ISLAMABAD: The Islamic Development Bank (IsDB) has proposed enhanced service charges on Pakistan’s request for an additional oil financing facility but Islamabad has requested the lender to give a waiver, reported The News on Thursday.

Officials of the Prime Minister’s Secretariat told The News that after striking the staff-level agreement with the International Monetary Fund (IMF), Pakistan is negotiating with the Jeddah-based lender to jack up the oil facility from $50 million to $100 million for the end of December 2023. They are also discussing the possibility of reducing the level of service charges imposed on this facility.

“IsDB has proposed services charges of less than 1% on the committed oil facility but we made a request to grant us a waiver or reduce it,” an official told the publication.

The term sheet shows that the service charges are around 0.05% to 0.5%. The IsDB had already provided $100 million in September 2023 for oil financing and has indicated that it may provide a $50 million facility till the end of December.

It is yet to be seen how Pakistan’s request will be entertained by the IsDB management and its board when it meets on December 11.

The IsDB’s Executive Board is also set to meet next month to approve syndicate financing of $300 million.
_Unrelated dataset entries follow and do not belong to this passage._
(** * Production-line simulation: a shallow embedding and its properties

    The repository holds two programs for the same conveyor-belt exercise:

    - the C++ core ([ItemType], [Worker], [Belt], [ProductionLine]), embedded
      in module [Core];
    - the plain-array rewrite [simple.c], embedded in module [Simple].

    Heap objects of the C++ program are kept in a store indexed by address,
    pointers are [option addr] ([None] is the NULL pointer), the
    [typedef float probability] is IEEE-754 binary32 (the parameterised
    specification of the standard library at precision 24), and machine
    integers are [Z] with their wrap-around written out.  Undefined
    behaviour (a NULL or dangling dereference, an index outside the
    allocated cells) and a call that does not return are the [None] result
    of a fallible operation. *)

From Stdlib Require Import ZArith List Lia QArith.
From Stdlib Require Import Floats.SpecFloat.
From stdpp Require Import base option list gmap.
Import ListNotations.

#[local] Open Scope Z_scope.

(** ** Machine arithmetic shared by both programs *)

Definition u32 (z : Z) : Z := z mod 2 ^ 32.
Definition u64 (z : Z) : Z := z mod 2 ^ 64.

(** [typedef float probability]: binary32, round to nearest even. *)
Definition probability : Type := spec_float.

Definition prec32 : Z := 24.
Definition emax32 : Z := 128.

Definition fadd : probability -> probability -> probability := SFadd prec32 emax32.
Definition fsub : probability -> probability -> probability := SFsub prec32 emax32.
Definition fmul : probability -> probability -> probability := SFmul prec32 emax32.
Definition fdiv : probability -> probability -> probability := SFdiv prec32 emax32.
Definition fle : probability -> probability -> bool := SFleb.

(** The conversion [(probability) n] of an unsigned integer. *)
Definition float_of_Z (n : Z) : probability := binary_normalize prec32 emax32 n 0 false.

Definition fzero : probability := S754_zero false.
Definition fone : probability := float_of_Z 1.

(** The randomness helper is a supplier of draws; the [k]-th call of
    [getRandomNumber] returns [rng k]. *)
Definition random_source : Type := nat -> probability.

Module Core.

(** *** class ItemType *)

Definition addr : Type := nat.
Definition ptr : Type := option addr.

(** [#define NULL_ITEM_ID ~0], stored in and compared with a [u32int]. *)
Definition NULL_ITEM_ID : Z := u32 (-1).

(** The chain through [nextItemType] is held by the registry that owns it
    (see [Belt]); [componentsRequired] is NULL ([None]) or the entries of a
    NULL-terminated array. *)
Record ItemType : Type := mkItemType {
  name : Z;
  id : Z;
  weight : Z;
  generationProbability : probability;
  numberCollected : Z;
  componentsRequired : option (list addr)
}.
With the signing of SLA with the IMF, all other multilateral creditors including the World Bank, Asian Infrastructure Investment Bank (AIIB) and Asian Development Bank (ADB) have responded positively and shown an inclination to resume programme loans.

As per The News, the three multilateral institutions are ready to give approval for programme loans in December 2023.

The ADB board is expected to hold a meeting on December 4 in Manila to consider the Domestic Resource Mobilization (DRM) programme loan of $350 million for Pakistan.

The WB is expected to grant approval to RISE-II on December 20 while the AIIB is going to consider approval of $250 million on December 21 just a few days before the start of the Christmas and new year holidays.

The IMF’s Executive Board date has not yet been confirmed or communicated when it would meet to grant approval for Pakistan’s next tranche. It might be held either on December 7 or December 13 or 14.

However, it is likely that the IMF’s Executive Board may grant approval for $700 million tranche before the Christmas holidays.

If everything gets materialised, then Islamabad is expecting a disbursement of $1.7 to $1.8 billion during December.

Out of the total gross financing requirement of $25 billion, Pakistan has so far materialised $5 billion from all multilateral and bilateral creditors in the shape of disbursements of loans and time deposits. 

The EXIM Bank of China also granted a rollover of $1.2 billion so far for the current fiscal year.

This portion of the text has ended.